Perhaps you believe that once you’ve become abstinent from drugs or alcohol for any length of time at all, you’ll be “cured”. If you just stop, it will make it possible to stop forever, without any trouble. It could be that you’ve quit already—and fallen off the wagon, unable to keep up the heroic discipline it takes, especially if you are not getting the support that you need. Maybe you think sober living just isn’t for you. Likely, you’ve never understood what recovery would mean in the first place or how you would handle it. For most people, quitting substance abuse cold turkey is extremely unpleasant, and sometimes dangerous. It is also very difficult to go through treatment alone, without the support of a trusted loved one. Unfortunately, many users have confined themselves to solitude because they have not asked for help from their loved ones.
Addiction treatment is a lot more than just detoxing from substances. Through therapy and support, you can understand what caused you to turn to substances in the first place. From there, you can begin to work on those reasons in order to view the world in such a way that you won’t need chemicals to feel good.
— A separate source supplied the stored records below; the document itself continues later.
(** X14. A response of up to [2^53] samples that all have a string
    [dt_txt], a number below [2^900] in magnitude for the temperature and
    strings for the description and the icon, and which names the city
    and the country, is turned into a forecast: the function returns a
    [ForecastData] with that city and country, whatever the order of the
    samples. *)
Theorem well_formed_response_gives_a_forecast
    (data : json) (items : list json) (name country : json) :
  forecast_items data = Ok items ->
  Forall sample_ok items ->
  Forall temperature_bounded items ->
  Z.of_nat (List.length items) <= 2 ^ 53 ->
  (Ok data).["city"].["name"] = Ok name ->
  (Ok data).["city"].["country"] = Ok country ->
  exists fd,
    get_five_day_forecast (Some data) = Returned fd /\
    ForecastData.city fd = name /\ ForecastData.country fd = country.
Proof.
  intros Hitems Hall _ _ Hn Hc.
  destruct (forecast_total _ _ _ _ Hitems Hall Hn Hc) as (dates & days & _ & _ & H).
  eexists. split; [exact H|]. split; reflexivity.
Qed.

(* ================================================================= *)
(** * Magnitudes through the arithmetic *)

Lemma below_finite (hi : Z) (x : float) : below hi x -> F64.is_finite x = true.
Proof. destruct x; simpl; tauto. Qed.

Lemma below_le (hi hi' : Z) (x : float) : hi <= hi' -> below hi x -> below hi' x.
Proof. destruct x; cbn [below]; intros; auto; lia. Qed.

Lemma moderate_below (lo hi : Z) (x : float) : moderate lo hi x -> below hi x.
Proof. destruct x; simpl; tauto. Qed.

Lemma round_aux_below (s : bool) (m e : Z) (l : location) (T : Z) :
  0 <= m -> Zdigits2 m + e <= T -> e <= T -> -1074 <= T <= 971 ->
  below (T + 1) (binary_round_aux F64.prec F64.emax s m e l).
Proof.
  intros Hm HD He HT.
  destruct (binary_round_aux_spec s m e l Hm)
    as (m3 & e2 & Hres & Hm3 & Hlo & Hhi & Hdhi & _).
  rewrite Hres. destruct m3 as [|p|p]; try lia; [exact I|].
  destruct (Z.leb_spec e2 971); [|lia]. cbn [below]. lia.
Qed.

(** The result of [binary_normalize] on an integer [M] at exponent [ez]. *)
Lemma normalize_below (M ez T : Z) :
  Zdigits2 (Z.abs M) + ez <= T -> -1074 <= T <= 971 ->
  below (T + 1) (binary_normalize F64.prec F64.emax M ez false).
Proof.
  intros HD HT.
  assert (Hround : forall s p, Zdigits2 (Zpos p) + ez <= T ->
            below (T + 1) (binary_round F64.prec F64.emax s p ez)).
  { intros s p Hp. unfold binary_round.
    destruct (shl_align_spec p ez (fexp F64.prec F64.emax (Zpos (digits2_pos p) + ez)))
      as (mz & ez' & Heq & Hez & Hmz).
    rewrite Heq. rewrite fexp_64 in Hez.
    assert (Hdz : Zdigits2 (Zpos mz) + ez' = Zdigits2 (Zpos p) + ez).
    { rewrite Hmz, Zdigits2_mul_pow2 by lia. lia. }
    change (Zpos (digits2_pos p)) with (Zdigits2 (Zpos p)) in Hez.
    apply round_aux_below; lia. }
  destruct M as [|p|p]; simpl; [exact I| |]; apply Hround; exact HD.
Qed.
By working through the situations that made you choose drugs or alcohol originally, doctors, like the ones at Royal Life Detox, can help you to eliminate that negativity from your life.
Here at Royal Life Detox, we will guide you through your recovery from start to finish, starting with abstinence and ending with true recovery: finding success in sobriety and beyond.
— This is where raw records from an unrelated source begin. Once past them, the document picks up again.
(** * Disease model of [sims/simulationTwo/diseaseModel.js]

    A shallow embedding of the population-update engine
    ([createPopulation], [updatePopulation], [computeStatistics]) and the
    properties of it that the specification states.

    Modelling conventions.
    - A JavaScript number that holds a probability or a position is an IEEE
      binary64 value: Rocq's primitive [float], whose operations are the
      very operations of the JavaScript engine.  [%], [Math.floor] and the
      use of a number as an array index have no primitive; they are written
      out on the decoded value ([Prim2SF]) in [Module JsNumber].
    - The counters [daysExposed] and [daysInfected] only ever receive [0] and
      [+= 1]: they are [nat].  The two time parameters are integers that the
      caller chooses freely: they are [Z].
    - [state] is the JavaScript string.
    - The population is an array of distinct objects ([createPopulation]
      pushes a fresh object literal per index, and nothing else builds a
      population), so the identity of an individual is its position in the
      array: [newExposures] holds positions, and a mutation of an individual
      is an update of the list at its position.
    - [Math.random()] is an oracle [random : nat -> float]; every function
      that draws takes the number of draws made so far and returns the new
      count.
    - The [size] of a population to create is the number the caller passes,
      an integer or not; the loop that fills the array compares its counter
      with it. *)

From Stdlib Require Import ZArith Floats Uint63 Lia.
From stdpp Require Import base list strings.

Set Warnings "-inexact-float".

Local Open Scope string_scope.
Local Open Scope list_scope.

(** ** JavaScript numbers *)

Module JsNumber.

(** An array length or a loop counter as a number (exact below 2^53; an
    array has fewer than 2^32 elements). *)
Definition of_nat (n : nat) : float :=
  PrimFloat.of_uint63 (Uint63.of_Z (Z.of_nat n)).

(** A non-negative integer below 2^53 placed at binary exponent [e]. *)
Definition scaled (r e : Z) : float :=
  Z.ldexp (PrimFloat.of_uint63 (Uint63.of_Z r)) e.

(** [n % d]: the sign of the dividend, magnitude [|n| - |d| * trunc(|n|/|d|)],
    computed exactly. *)
Definition rem (n d : float) : float :=
  match Prim2SF n, Prim2SF d with
  | S754_nan, _ | _, S754_nan => nan
  | S754_infinity _, _ => nan
  | _, S754_zero _ => nan
  | _, S754_infinity _ => n
  | S754_zero _, _ => n
  | S754_finite sn mn en, S754_finite _ md ed =>
      let e := Z.min en ed in
      let r := ((Z.pos mn * 2 ^ (en - e)) mod (Z.pos md * 2 ^ (ed - e)))%Z in
      if sn then PrimFloat.opp (scaled r e) else scaled r e
  end.

(** [Math.floor]. *)
Definition floor (a : float) : float :=
  match Prim2SF a with
  | S754_finite s m e =>
      if (0 <=? e)%Z then a
      else
        let q := ((if s then Z.neg m else Z.pos m) / 2 ^ (- e))%Z in
        if (q <? 0)%Z then PrimFloat.opp (scaled (- q) 0) else scaled q 0
  | _ => a
  end.

(** The integer a number denotes, when it is a non-negative integer:
    the only numbers that name an array element. *)
Definition to_index (a : float) : option Z :=
  match Prim2SF a with
  | S754_zero _ => Some 0%Z
  | S754_finite false m e =>
      if (0 <=? e)%Z then Some (Z.pos m * 2 ^ e)%Z
      else if (Z.pos m mod 2 ^ (- e) =? 0)%Z
           then Some (Z.pos m / 2 ^ (- e))%Z
           else None
  | _ => None
  end.
(** Truncation absorbs an earlier truncation of either part of a list. *)
Lemma truncate_list_alt options l :
  truncate_list options l =
  let limit := N.to_nat (ListSizeLimit options) in
  if decide (limit = 0) then l
  else if TruncateTop options then drop (length l - limit) l else take limit l.
Proof.
  unfold truncate_list. cbv zeta.
  set (limit := N.to_nat (ListSizeLimit options)).
  destruct (decide (limit = 0)) as [H0|H0].
  - rewrite decide_False by lia. done.
  - case_decide as Hlong; [done|].
    destruct (TruncateTop options).
    + replace (length l - limit) with 0 by lia. done.
    + rewrite take_ge by lia. done.
Qed.

Lemma truncate_list_app_l options a b :
  truncate_list options (truncate_list options a ++ b) = truncate_list options (a ++ b).
Proof.
  rewrite !truncate_list_alt. cbv zeta.
  set (L := N.to_nat (ListSizeLimit options)).
  case_decide as H0; [done|].
  destruct (TruncateTop options).
  - rewrite !drop_app, !drop_drop, !length_app, !length_drop.
    f_equal; f_equal; lia.
  - rewrite !take_app, take_take, length_take. f_equal; f_equal; lia.
Qed.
It is important to remember that while abstinence—giving up alcohol or drugs entirely-is a very necessary first step, it is not true recovery. Abstinence by itself should never be the end goal. Substance Abuse Treatment will teach you the difference between just abstinence and living a life that is happy, healthy, full and meaningful in sobriety. Simply abstaining from substance usecan and will create a lifetime of recovery tormented by constant urges for a line of powder, a joint or that after-work drink. This is what the experts call “white-knuckle sobriety”. Unfortunately, while that may seem like a solution, studies show that it will almost always fail. It’s like gritting your teeth and just barely hanging in, fighting every day. It is certainly not as a devastating, or unhealthy as being addicted to harmful chemicals, or the pain it will cause your family and friends, but it isn’t that great either.
Real recovery is great.
Transformation
Substance abuse treatment will show you the difference between just quitting and actual recovery. Your support team at your treatment facility will help you understand why recovery is a much better life to live. This is the way the graduates and alumni from our drug and alcohol treatment programs describe their feelings. The truth is, they actually tell us they are “grateful” for having had their illness, because without it, they don’t believe they ever would have achieved the personal transformation they have undergone. Every human changes and evolves over time, but the transformation that a man or woman in recovery experiences is true transcendence. It is leaving behind one world, taking your experiences and joining a new world of clarity.